Cú com acento?

Cheguei a conhecer uns poucos deles, vetustos muros aqueles,

tão reles, de adobe de minha terra. Mais encorpados que os

muros de tijolos e, logo a seguir, os pre-fabricados, eles vinham

perdendo espaço numa rapidez alarmante.

Geralmente estavam associados aos casarões estilo colonial e

vinham compartilhando o mesmo desafortunado destino

daqueles sobrados: o desmanche pra construção de prédios mais

modernos, mais leves. E de lambuja, o aproveitamento da

madeira que algum excêntrico da capital ou de capital mesmo

construir ou ornamentar sua mansão, seu sítio, que situação.

Uma particularidade sobre esses muros de adobe é que eram

chapelados, cobertos de telhas portuguesas, que além de enfeitá-

los lhes ajudavam a preservar a própria integridade, pois a

chuva e a umidade não se lhes penetravam a ponto de os ir

dissolvendo gradativamente.

Papai explicou-me como se fazia o adobe - e até hoje não quis

ao dicionário para confirmar, estudar-a etimologia da palavra

adobe - pois o "velho" entende bem que duro com duro não faz

bom muro e já deu seus murros e fez seus muros na vida.

No meu caminho para o grupo escolar passava pelo menos por

meia dúzia deles, ou de seções que vinham resistindo ao

desbravamento desse brave new world - que teimosamente, ia

chegando à minha pequena Velha Serrana, já não mais tão

serena.

Como o grupo em que estudei era um sobrado colonial

majestoso, ainda existente, a que teria sido a casa de uma

famosa potentada do lugar, uma Dona Maria Tangará, os muros

que o cercavam ainda formavam parte daquele harmonioso

conjunto. E bem altos adicionavam imponência ao então

estabelecimento de ensino, Grupo Escolar Professor José

Valadares.
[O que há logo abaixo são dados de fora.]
Lemma search_at_spec (s : list Z) : forall it,
  (it <= length range)%nat ->
  match search_at p range (length range) it s with
  | Ok Matched => full_match p range s it
  | Ok HitLast => (length range < it + length s)%nat
  | Ok Mismatch => (it < length range)%nat /\ ~ full_match p range s it
  | Throw _ | Undef _ => False
  end.
Proof.
  induction s as [|y s IH]; intros it Hit; simpl.
  - intros i y' H. destruct i; discriminate.
  - destruct (Nat.eqb_spec it (length range)) as [Heq|Hne]; [lia|].
    assert (Hlt : (it < length range)%nat) by lia.
    unfold deref. destruct (nth_error range it) as [x|] eqn:Ex.
    2:{ apply nth_error_None in Ex. lia. }
    simpl. destruct (p x y) eqn:Ep.
    + specialize (IH (S it) ltac:(lia)).
      destruct (search_at p range (length range) (S it) s) as [[| |]|e|u];
        try exact IH.
      * intros i y' H. destruct i as [|i]; simpl in H.
        -- inversion H; subst y'. exists x. rewrite Nat.add_0_r. split; assumption.
        -- destruct (IH i y' H) as [x' [Hx' Hp']]. exists x'.
           replace (it + S i)%nat with (S it + i)%nat by lia. split; assumption.
      * simpl. lia.
      * destruct IH as [Hl Hn]. split; [exact Hlt|]. intros Hm. apply Hn.
        intros i y' H. destruct (Hm (S i) y' H) as [x' [Hx' Hp']].
        exists x'. replace (S it + i)%nat with (it + S i)%nat by lia.
        split; assumption.
    + split; [exact Hlt|]. intros Hm.
      destruct (Hm 0%nat y eq_refl) as [x' [Hx' Hp']].
      rewrite Nat.add_0_r in Hx'. congruence.
Qed.

Lemma search_from_spec (s : list Z) : s <> [] -> forall gap first,
  (first + gap = length range)%nat ->
  (forall q, (q < first)%nat -> ~ full_match p range s q) ->
  exists r, search_from p range (length range) s gap first = Ok r /\
    ((r < length range)%nat /\ full_match p range s r /\
       (forall q, (q < r)%nat -> ~ full_match p range s q)
     \/ r = length range /\ forall q, ~ full_match p range s q).
Proof.
  intros Hs. induction gap as [|gap IH]; intros first Hgap Hbefore.
  - pose proof (search_at_spec s first ltac:(lia)) as H.
    simpl. destruct (search_at p range (length range) first s) as [[| |]|e|u];
      simpl; try contradiction.
    + pose proof (full_match_fits s first Hs H). destruct s; [contradiction|].
      simpl in *. lia.
    + exists (length range). split; [reflexivity|]. right. split; [reflexivity|].
      intros q Hq. pose proof (full_match_fits s q Hs Hq).
      destruct (Nat.lt_ge_cases q first) as [Hlt|Hge]; [exact (Hbefore q Hlt Hq)|].
      lia.
    + destruct H as [Hlt _]. lia.
  - pose proof (search_at_spec s first ltac:(lia)) as H.
    simpl. destruct (search_at p range (length range) first s) as [[| |]|e|u];
      simpl; try contradiction.
    + exists first. split; [reflexivity|]. left.
      pose proof (full_match_fits s first Hs H).
      split; [destruct s; [contradiction|]; simpl in *; lia|].
      split; assumption.
    + exists (length range). split; [reflexivity|]. right. split; [reflexivity|].
      intros q Hq. pose proof (full_match_fits s q Hs Hq).
      destruct (Nat.lt_ge_cases q first) as [Hlt|Hge]; [exact (Hbefore q Hlt Hq)|].
      lia.
    + destruct H as [Hlt Hno]. apply IH; [lia|].
      intros q Hq. destruct (Nat.eq_dec q first) as [->|Hne]; [exact Hno|].
      apply Hbefore. lia.
Qed.
End SearchCorrect.

Lemma find_pred_equiv (sig : memory_signature) (x y : Z) :
  find_pred (_wildcard sig) x y = true <-> byte_equiv sig x y.
Proof.
  unfold find_pred, byte_equiv. rewrite orb_true_iff, !Z.eqb_eq. reflexivity.
Qed.

Lemma full_match_matches_at (sig : memory_signature) (range : list Z) (q : nat) :
  full_match (find_pred (_wildcard sig)) range (_pattern sig) q <->
  matches_at sig range q.
Proof.
  unfold full_match, matches_at. split; intros H i y Hy;
    destruct (H i y Hy) as [x [Hx Hp]]; exists x; (split; [exact Hx|]);
    apply find_pred_equiv; exact Hp.
Qed.

Lemma matches_at_fits (sig : memory_signature) (range : list Z) (q : nat) :
  _pattern sig <> [] -> matches_at sig range q ->
  (q + length (_pattern sig) <= length range)%nat.
Proof.
  intros Hs Hm. apply full_match_matches_at in Hm.
  exact (full_match_fits _ _ _ _ Hs Hm).
Qed.

(** C1: with a non-empty pattern [find] returns a position and never an
    access outside of the range.  The position is the lowest one at which
    every pattern byte is equivalent to the range byte aligned with it
    (equal to it, or the pattern byte is the sentinel); it is [last], the
    length of the range, when there is none, as when the range is shorter
    than the pattern. *)
Theorem find_first_match (sig : memory_signature) (range : list Z) :
  _pattern sig <> [] ->
  exists r, find sig range = Ok r /\
    ((r < length range)%nat /\ matches_at sig range r /\
       (forall q, (q < r)%nat -> ~ matches_at sig range q)
     \/ r = length range /\ forall q, ~ matches_at sig range q) /\
    ((length range < length (_pattern sig))%nat -> r = length range).
Proof.
  intros Hs.
  destruct (search_from_spec (find_pred (_wildcard sig)) range (_pattern sig) Hs
              (length range) 0%nat eq_refl) as [r [Hr Hspec]].
  { intros q Hq. lia. }
  exists r. split.
  - unfold find, std_search. destruct (_pattern sig); [contradiction|exact Hr].
  - assert (Hspec' :
      (r < length range)%nat /\ matches_at sig range r /\
        (forall q, (q < r)%nat -> ~ matches_at sig range q)
      \/ r = length range /\ forall q, ~ matches_at sig range q).
    { destruct Hspec as [[Hlt [Hm Hmin]]|[Heq Hno]].
      - left. split; [exact Hlt|]. split; [apply full_match_matches_at; exact Hm|].
        intros q Hq Hmq. apply (Hmin q Hq). apply full_match_matches_at. exact Hmq.
      - right. split; [exact Heq|]. intros q Hmq. apply (Hno q).
        apply full_match_matches_at. exact Hmq. }
    split; [exact Hspec'|]. intros Hshort.
    destruct Hspec' as [[Hlt [Hm _]]|[Heq _]]; [|exact Heq].
    pose proof (matches_at_fits sig range r Hs Hm). lia.
Qed.

Lemma find_first_match_witness :
  _pattern (mk_signature [17; 0; 19; 20] 0) <> [] /\
  exists r, find (mk_signature [17; 0; 19; 20] 0) [1; 0; 17; 255; 19; 20; 3] = Ok r /\
    ((r < 7)%nat /\ matches_at (mk_signature [17; 0; 19; 20] 0) [1; 0; 17; 255; 19; 20; 3] r /\
       (forall q, (q < r)%nat ->
          ~ matches_at (mk_signature [17; 0; 19; 20] 0) [1; 0; 17; 255; 19; 20; 3] q)
     \/ r = 7%nat /\
        forall q, ~ matches_at (mk_signature [17; 0; 19; 20] 0) [1; 0; 17; 255; 19; 20; 3] q) /\
    ((7 < 4)%nat -> r = 7%nat).
Proof.
  split; [discriminate|].
  apply (find_first_match (mk_signature [17; 0; 19; 20] 0) [1; 0; 17; 255; 19; 20; 3]).
  discriminate.
Defined.

(** The equivalence is one-sided: a range byte equal to the sentinel does
    not stand for the literal it is aligned with, a pattern byte equal to
    the sentinel stands for any range byte. *)
Example range_sentinel_is_no_wildcard :
  find (mk_signature [1; 7] 0) [0; 7; 1; 7] = Ok 2%nat /\
  find (mk_signature [1; 0] 0) [3; 1; 9] = Ok 1%nat /\
  find (mk_signature [1; 7] 0) [0; 7; 0] = Ok 3%nat.
Proof. repeat split; reflexivity. Qed.

(** C8: with an empty pattern [find] returns [last] on every range. *)
Theorem find_empty_pattern (sig : memory_signature) (range : list Z) :
  _pattern sig = [] -> find sig range = Ok (length range).
Proof.
  intros H. unfold find. rewrite H. reflexivity.
Qed.

Lemma find_empty_pattern_witness :
  _pattern memory_signature_empty = [] /\
  find memory_signature_empty [1; 2; 3] = Ok 3%nat /\
  find memory_signature_empty [] = Ok 0%nat.
Proof.
  split; [reflexivity|].
  split.
  - apply (find_empty_pattern memory_signature_empty [1; 2; 3]). reflexivity.
  - apply (find_empty_pattern memory_signature_empty []). reflexivity.
Defined.

(** ** The hybrid notation *)

Lemma split_tokens_head (l : list Z) : forall cur,
  cur <> [] -> exists pre rest, split_tokens cur l = (rev cur ++ pre) :: rest.
Proof.
  induction l as [|c l IH]; intros cur Hcur; simpl.
  - destruct cur; [contradiction|]. exists [], []. rewrite app_nil_r. reflexivity.
  - destruct (c =? SPACE).
    + destruct cur; [contradiction|]. exists [], (split_tokens [] l).
      rewrite app_nil_r. reflexivity.
    + destruct (IH (c :: cur)) as [pre [rest H]]; [discriminate|].
      exists (c :: pre), rest. rewrite H. simpl. rewrite <- app_assoc. reflexivity.
Qed.

Lemma hex_digit_some (c d : Z) :
  hex_digit c = Some d ->
  0 <= d < 16 /\ (48 <= c <= 57 \/ 65 <= c <= 70 \/ 97 <= c <= 102).
Proof.
  unfold hex_digit. intros Hd.
  destruct (Z.leb_spec 48 c), (Z.leb_spec c 57); simpl in Hd;
    try (inversion Hd; lia);
    destruct (Z.leb_spec 97 c), (Z.leb_spec c 102); simpl in Hd;
    try (inversion Hd; lia);
    destruct (Z.leb_spec 65 c), (Z.leb_spec c 70); simpl in Hd;
    try (inversion Hd; lia); discriminate.
Qed.

Lemma is_hex_char_digit (c : Z) :
  is_hex_char c = true -> exists d, hex_digit c = Some d.
Proof.
  unfold is_hex_char. destruct (hex_digit c) as [d|]; [|discriminate].
  intros _. exists d. reflexivity.
Qed.

Lemma forallb_Forall_true {A : Type} (f : A -> bool) (l : list A) :
  forallb f l = true -> Forall (fun x => f x = true) l.
Proof.
  intros H. apply Forall_forall. apply forallb_forall. exact H.
Qed.

Lemma digit_or_zero_range (c : Z) : 0 <= digit_or_zero c < 16.
Proof.
  unfold digit_or_zero. destruct (hex_digit c) as [d|] eqn:E; [|lia].
  apply hex_digit_some in E. tauto.
Qed.

Lemma isspace_not_hex (c : Z) : isspace c = true -> hex_digit c = None.
Proof.
  intros Hs. destruct (hex_digit c) as [d|] eqn:E; [|reflexivity].
  apply hex_digit_some in E. destruct E as [_ E]. unfold isspace in Hs.
  apply orb_true_iff in Hs. destruct Hs as [Hs|Hs].
  - apply Z.eqb_eq in Hs. lia.
  - apply andb_prop in Hs. destruct Hs as [H1 H2].
    apply Z.leb_le in H1. apply Z.leb_le in H2. lia.
Qed.

(** *** strtoul on the two elements of [tokens] *)

(** The number read from a single remaining character. *)
Lemma strtoul_number_one (c : Z) :
  strtoul_number [c] = if is_hex_char c then Undef tokens_overrun else Ok 0.
Proof.
  unfold strtoul_number, strtoul_prefix, is_hex_char.
  destruct (Z.eqb_spec c 48) as [->|Hne]; [reflexivity|].
  cbn [bind strtoul_digits]. destruct (hex_digit c); reflexivity.
Qed.

(** The number read from two remaining characters. *)
Lemma strtoul_number_two (c1 c2 : Z) :
  strtoul_number [c1; c2]
  = if is_hex_char c1
    then if is_hex_char c2 || ((c1 =? 48) && ((c2 =? 120) || (c2 =? 88)))
         then Undef tokens_overrun
         else Ok (digit_or_zero c1)
    else Ok 0.
Proof.
  unfold strtoul_number, strtoul_prefix, is_hex_char, digit_or_zero.
  destruct (Z.eqb_spec c1 48) as [->|Hne].
  - change (hex_digit 48) with (Some 0). cbn [andb].
    destruct ((c2 =? 120) || (c2 =? 88)); cbn [bind strtoul_digits].
    + rewrite orb_true_r. reflexivity.
    + change (hex_digit 48) with (Some 0). rewrite orb_false_r.
      destruct (hex_digit c2); reflexivity.
  - cbn [bind strtoul_digits andb]. rewrite orb_false_r.
    destruct (hex_digit c1) as [d1|]; [|reflexivity].
    destruct (hex_digit c2); [reflexivity|].
    rewrite Z.mul_0_r, Z.add_0_l. reflexivity.
Qed.

(** [strtoul] on a full array: the digit value of the first character when
    the conversion ends at one of the two, an access behind the array when
    it does not. *)
Lemma strtoul_mem_two (c1 c2 : Z) :
  strtoul_mem [c1; c2]
  = if stops_within c1 c2 then Ok (digit_or_zero c1) else Undef tokens_overrun.
Proof.
  unfold strtoul_mem, stops_within. cbn [strtoul_spaces].
  destruct (isspace c1) eqn:E1.
  - (* white space first *)
    assert (H0 : digit_or_zero c1 = 0).
    { unfold digit_or_zero. rewrite (isspace_not_hex c1 E1). reflexivity. }
    rewrite H0.
    destruct (isspace c2) eqn:E2; [reflexivity|]. cbn [bind negb andb].
    unfold strtoul_sign, is_sign.
    destruct (c2 =? 45) eqn:Em; [reflexivity|].
    destruct (c2 =? 43) eqn:Ep; [reflexivity|].
    cbn [snd fst orb negb andb]. rewrite strtoul_number_one.
    destruct (is_hex_char c2); reflexivity.
  - cbn [bind]. unfold strtoul_sign, is_sign.
    destruct (Z.eqb_spec c1 45) as [->|Hm].
    + (* minus *)
      cbn [snd fst orb]. rewrite strtoul_number_one.
      destruct (is_hex_char c2); reflexivity.
    + destruct (Z.eqb_spec c1 43) as [->|Hp].
      * cbn [snd fst orb]. rewrite strtoul_number_one.
        destruct (is_hex_char c2); reflexivity.
      * cbn [snd fst orb]. rewrite strtoul_number_two.
        destruct (is_hex_char c1) eqn:Eh1.
        -- destruct (is_hex_char c2) eqn:Eh2; [reflexivity|].
           cbn [orb negb andb].
           destruct ((c1 =? 48) && ((c2 =? 120) || (c2 =? 88))); [reflexivity|].
           cbn [bind negb]. pose proof (digit_or_zero_range c1) as Hr.
           replace (ULONG_MAX <? digit_or_zero c1) with false
             by (symmetry; apply Z.ltb_ge; unfold ULONG_MAX; lia).
           reflexivity.
        -- cbn [bind]. unfold digit_or_zero, is_hex_char in *.
           destruct (hex_digit c1); [discriminate|]. reflexivity.
Qed.

Lemma stops_within_nul (c : Z) : stops_within c NUL = true.
Proof.
  unfold stops_within. change (isspace NUL) with false.
  change (is_sign NUL) with false. change (is_hex_char NUL) with false.
  change (NUL =? 120) with false. change (NUL =? 88) with false.
  cbn [negb andb orb]. rewrite andb_false_r.
  destruct (isspace c), (is_sign c), (is_hex_char c); reflexivity.
Qed.

(** [strtoul] on an array that holds one character and the NUL behind it. *)
Lemma strtoul_mem_one (c : Z) : strtoul_mem [c; NUL] = Ok (digit_or_zero c).
Proof. rewrite strtoul_mem_two, stops_within_nul. reflexivity. Qed.

(** *** The loop of hybrid_to_wildcard *)

Lemma literal_chars_snoc (t : list Z) (c : Z) :
  literal_chars (t ++ [c]) = literal_chars t ++ (if c =? QMARK then [] else [c]).
Proof.
  unfold literal_chars. rewrite filter_app. simpl.
  destruct (c =? QMARK); reflexivity.
Qed.
Lemma left_stripped_rstrip (s : string) :
  left_stripped s = true → left_stripped (Py.rstrip s) = true.
Proof.
  destruct s as [|c s]; [reflexivity|]. cbn [left_stripped]. intros Hc.
  apply negb_true_iff in Hc. unfold Py.rstrip.
  change (String.rev (String c s)) with (String.rev_app s (String c "")).
  rewrite rev_app_acc. change (String.rev_app s "") with (String.rev s).
  destruct (has_ink (String.rev s)) eqn:Hs.
  - rewrite lstrip_ink_app by exact Hs. rewrite rev_app.
    change (String.rev (String c "")) with (String c "").
    change (left_stripped
              (String c ("" +:+ String.rev (Py.lstrip (String.rev s))))
            = true).
    cbn [left_stripped]. by rewrite Hc.
  - rewrite lstrip_blank_app by exact Hs. cbn [Py.lstrip]. rewrite Hc.
    change (String.rev (String c "")) with (String c "").
    cbn [left_stripped]. by rewrite Hc.
Qed.

(** [strip] gives a string it leaves as it is. *)
Lemma strip_strip (s : string) : Py.strip (Py.strip s) = Py.strip s.
Proof.
  unfold Py.strip.
  rewrite (lstrip_left_stripped (Py.rstrip (Py.lstrip s)))
    by apply left_stripped_rstrip, left_stripped_lstrip.
  unfold Py.rstrip. by rewrite rev_rev, lstrip_lstrip.
Qed.

Lemma parse_loop_stripped (parts : list string) (indices : list Z)
    (m : gmap string string) :
  map_Forall (λ _ v, Py.strip v = v) m →
  map_Forall (λ _ v, Py.strip v = v) (foldl (parse_step parts) m indices).
Proof.
  revert m. induction indices as [|i indices IH]; intros m Hm; [exact Hm|].
  cbn [foldl]. apply IH. unfold parse_step. cbv zeta.
  apply map_Forall_insert_2; [|exact Hm].
  case_match; [apply strip_strip | reflexivity].
Qed.
Lemma dialPeer_node pr (m : machine W) : node (dialPeer col pr m).2 = node m.
Proof.
  unfold dialPeer. destruct pr as [peer|]; [|done].
  unfold mbind at 1, Run_bind at 1. rewrite IsStarted_reports.
  destruct (negb _); [done|]. run_cases; reflexivity.
Qed.

Lemma queued_Returned k (m m' : machine W) q :
  queued k m = (Returned q, m') →
  m' = m ∧ dialQueue (node m) !! k = Some (Some q).
Proof.
  unfold queued. run_simpl.
  destruct (dialQueue (node m) !! k) as [[q0|]|]; [|done..]. by intros [= <- <-].
Qed.

Lemma queued_keeps_node k (m : machine W) : node (queued k m).2 = node m.
Proof.
  unfold queued. run_simpl. by destruct (dialQueue (node m) !! k) as [[q0|]|].
Qed.

(** What one statement does to the queue. *)
Lemma dialPeers_step_effect g (m : machine W) :
  effect backoff g (dialQueue (node m))
         (dialQueue (node (dialPeers_step col g m).2)).
Proof.
  destruct g as [pr|[peer|]|peer| | |now|now [|k ks]|now k ks|now k ks|now k ks|];
    cbn [dialPeers_step].
  - apply effect_none. unfold mbind at 1, Run_bind at 1.
    rewrite IsStarted_reports. by destruct (negb _).
  - apply effect_none. run_simpl. by destruct (dialQueue (node m) !! GetID peer).
  - by apply effect_none.
  - eapply effect_insert; [done|]. unfold clock. run_simpl. reflexivity.
  - apply effect_none. unfold select. run_simpl.
    by destruct (select_Done col _ _ _).1.
  - by apply effect_none.
  - by apply effect_none.
  - by apply effect_none.
  - apply effect_none. run_simpl.
    destruct (dialQueue (node m) !! k) as [[q|]|]; [|done..].
    destruct (now <? NextDial q)%Z; [done|]. by destruct (Peer q).
  - apply effect_none. unfold mbind at 1, Run_bind at 1.
    destruct (queued k m) as [[q| |] m1] eqn:Hq;
      [|by rewrite <- (queued_keeps_node k m), Hq..].
    apply queued_Returned in Hq as [-> Hq].
    destruct (Peer q); [|done]. run_simpl.
    by destruct (IsActive col _ _).1 as [active err], (bool_decide _ || active).
  - unfold mbind at 1, Run_bind at 1.
    destruct (queued k m) as [[q| |] m1] eqn:Hq;
      [|apply effect_none; by rewrite <- (queued_keeps_node k m), Hq..].
    apply queued_Returned in Hq as [-> Hq].
    by eapply effect_backoff.
  - apply effect_none. unfold mbind at 1, Run_bind at 1.
    destruct (queued k m) as [[q| |] m1] eqn:Hq;
      [|by rewrite <- (queued_keeps_node k m), Hq..].
    apply queued_Returned in Hq as [-> Hq].
    unfold mbind at 1, Run_bind at 1. unfold mbind at 1, Run_bind at 1.
    pose proof (dialPeer_node (Peer q) m) as Hn.
    destruct (dialPeer col (Peer q) m) as [[[e|]| |] m1]; cbn in Hn;
      [|cbn; congruence..].
    unfold mbind at 1, Run_bind at 1.
    pose proof (queued_keeps_node k m1) as Hn1.
    destruct (queued k m1) as [[q1| |] m2]; cbn in Hn1; [|cbn; congruence..].
    destruct (Peer q1); cbn; congruence.
  - by apply effect_none.
Qed.

(** Where one statement leaves the goroutine: nothing more to insert, or
    the same peer to insert and the queue as it was; and it stands at the
    insertion only when it has just found the key absent. *)
Lemma dialPeers_step_next g (m : machine W) g' :
  (dialPeers_step col g m).1 = Returned g' →
  pending g' = None ∨
  (pending g' = pending g ∧
   dialQueue (node (dialPeers_step col g m).2) = dialQueue (node m) ∧
   ∀ peer, g' = at_insert peer → dialQueue (node m) !! GetID peer = None).
Proof.
  destruct g as [pr|[peer|]|peer| | |now|now [|k ks]|now k ks|now k ks|now k ks|].
  - cbn [dialPeers_step]. unfold mbind, Run_bind. rewrite IsStarted_reports.
    destruct (negb _); run_simpl; intros [= <-]; [by left|].
    right. split_and!; [done..|]. by intros ? [=].
  - cbn [dialPeers_step]. run_simpl.
    destruct (dialQueue (node m) !! GetID peer) eqn:Hk;
      intros [= <-]; [by left|]. right. split_and!; [done..|]. by intros ? [= <-].
  - intros [= <-]. by left.
  - intros Hret. left. revert Hret. cbn [dialPeers_step].
    do 3 (apply bind_returns; intros ? ?). by intros [= <-].
  - intros Hret. left. revert Hret. cbn [dialPeers_step].
    do 2 (apply bind_returns; intros ? ?).
    destruct a0; [apply bind_returns; intros ? ?|]; by intros [= <-].
  - intros Hret. left. revert Hret. cbn [dialPeers_step].
    apply bind_returns; intros ? ?. by intros [= <-].
  - intros Hret. left. revert Hret. cbn [dialPeers_step].
    do 2 (apply bind_returns; intros ? ?). by intros [= <-].
  - intros [= <-]. by left.
  - intros Hret. left. revert Hret. cbn [dialPeers_step].
    apply bind_returns; intros p m1.
    destruct (dialQueue p !! k) as [[q|]|]; [|by intros [= <-]..].
    destruct (now <? NextDial q)%Z; [by intros [= <-]|].
    destruct (Peer q); by intros [= <-].
  - intros Hret. left. revert Hret. cbn [dialPeers_step].
    apply bind_returns; intros q m1. destruct (Peer q); [|done].
    apply bind_returns; intros [active err] m2.
    destruct (bool_decide _ || active); by intros [= <-].
  - intros Hret. left. revert Hret. cbn [dialPeers_step].
    do 3 (apply bind_returns; intros ? ?). by intros [= <-].
  - intros Hret. left. revert Hret. cbn [dialPeers_step].
    do 3 (apply bind_returns; intros ? ?). by intros [= <-].
  - intros [= <-]. by left.
Qed.

Lemma lookup_turn (gs : list dialing) i g g' j :
  gs !! i = Some g →
  <[i := g']> gs !! j = if decide (i = j) then Some g' else gs !! j.
Proof.
  intros Hi. rewrite list_lookup_insert. apply lookup_lt_Some in Hi.
  destruct (decide (i = j)); [|by rewrite decide_False by tauto].
  by rewrite decide_True.
Qed.

(** One turn of a pool whose insertions are apart: the entries of the
    queue are kept or advanced, and the insertions are still apart. *)
Lemma turn_apart i gs (m : machine W) :
  apart gs → unqueued gs (dialQueue (node m)) →
  advanced backoff (dialQueue (node m)) (dialQueue (node (turn col i gs m).2)) ∧
  ∀ gs', (turn col i gs m).1 = Returned gs' →
         apart gs' ∧ unqueued gs' (dialQueue (node (turn col i gs m).2)).
Proof.
  intros Ha Hu. unfold turn.
  destruct (gs !! i) as [g|] eqn:Hi.
  2:{ split; [apply advanced_refl|]. by intros gs' [= <-]. }
  unfold mbind, Run_bind.
  pose proof (dialPeers_step_effect g m) as He.
  pose proof (dialPeers_step_next g m) as Hnext.
  destruct (dialPeers_step col g m) as [[g'| |] m1]; cbn in He, Hnext |- *;
    (split; [eapply effect_advanced; [|done]; intros peer ->; by eapply Hu|]);
    [|done..].
  intros gs' [= <-]. specialize (Hnext g' eq_refl).
  assert (∀ j a, <[i := g']> gs !! j ≫= pending = Some a →
                 gs !! j ≫= pending = Some a) as Hback.
  { intros j a. rewrite (lookup_turn _ _ _ _ _ Hi).
    destruct (decide (i = j)) as [<-|]; [|done]. rewrite Hi. cbn.
    destruct Hnext as [->|(-> & _)]; done. }
  split.
  - intros j1 j2 a b H1 H2. apply (Ha j1 j2 a b); by apply Hback.
  - intros j peer. rewrite (lookup_turn _ _ _ _ _ Hi).
    destruct (decide (i = j)) as [<-|Hne].
    + intros [= ->]. destruct Hnext as [|(_ & -> & Hk)]; [done|]. by apply Hk.
    + intros Hj. pose proof (Hu j peer Hj) as Hk.
      destruct He as [->|peer' now -> ->|k q _ Hq ->]; [done| |].
      * rewrite lookup_insert_ne; [done|]. intros Hid.
        apply Hne, (Ha i j peer' peer); [by rewrite Hi|by rewrite Hj|done].
      * rewrite lookup_insert_ne; [done|]. congruence.
Qed.

Lemma interleaving_apart schedule gs (m : machine W) :
  apart gs → unqueued gs (dialQueue (node m)) →
  advanced backoff (dialQueue (node m))
           (dialQueue (node (interleaving col schedule gs m).2)).
Proof.
  revert gs m. induction schedule as [|i rest IH]; intros gs m Ha Hu;
    cbn [interleaving]; [apply advanced_refl|].
  unfold mbind, Run_bind.
  destruct (turn_apart i gs m Ha Hu) as [Hadv Hnext].
  destruct (turn col i gs m) as [[gs'| |] m1]; cbn in Hadv, Hnext |- *;
    [|done..].
  destruct (Hnext gs' eq_refl) as [Ha' Hu'].
  etrans; [done|]. by apply IH.
Qed.

(** While the calls of [dialPeers] for one peer do not overlap before their
    insertion, an entry of the queue stays in the queue with its peer, and
    its [NextDial] is what it was plus a number of backoffs, whatever the
    schedule: with a backoff that is not negative it never moves backward. *)
Lemma NextDial_monotone_apart schedule gs (m : machine W) k q :
  (0 ≤ backoff)%Z →
  apart gs → unqueued gs (dialQueue (node m)) →
  dialQueue (node m) !! k = Some (Some q) →
  ∃ q', dialQueue (node (interleaving col schedule gs m).2) !! k = Some (Some q') ∧
        Peer q' = Peer q ∧
        (NextDial q ≤ NextDial q')%Z ∧
        ∃ n : nat, NextDial q' = (NextDial q + Z.of_nat n * backoff)%Z.
Proof.
  intros Hb Ha Hu Hq.
  destruct (interleaving_apart schedule gs m Ha Hu k _ Hq) as (e' & He' & R).
  inversion R as [? q' [Hp [n Hn]]|]; subst.
  exists q'. repeat split; [done..| |by exists n]. nia.
Qed.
Pena é que a meninada de outros grupos vendo

nossas iniciais bordadas nas camisas J. V. não perdoava: éramos

todos josé viado. E como se odiava aquele antigo e desprevenido

professor!

Mas a garotada, independentemente do grupo a que pertencia,

agitava e agia. Com pedaços de giz apropriados na surdina, ou

mesmo com pedaços de carvão, de caco de telhas não deixavam

os muros em paz, grafiteiros assaz e contumazes que já se

mostravam os mais salientes. E a palavra preferida,

monossilábica, começava por c e terminava por u. E lascavam

um acento grave nesse u, apesar da reforma ortográfica e das

admoestações das mestras.

Quiçá, por algum temor reverencial de um pretérito muito

menos que perfeito, poupavam, geralmente os muros de adobe

dessa infame inscrição. Mas não os salvaram não.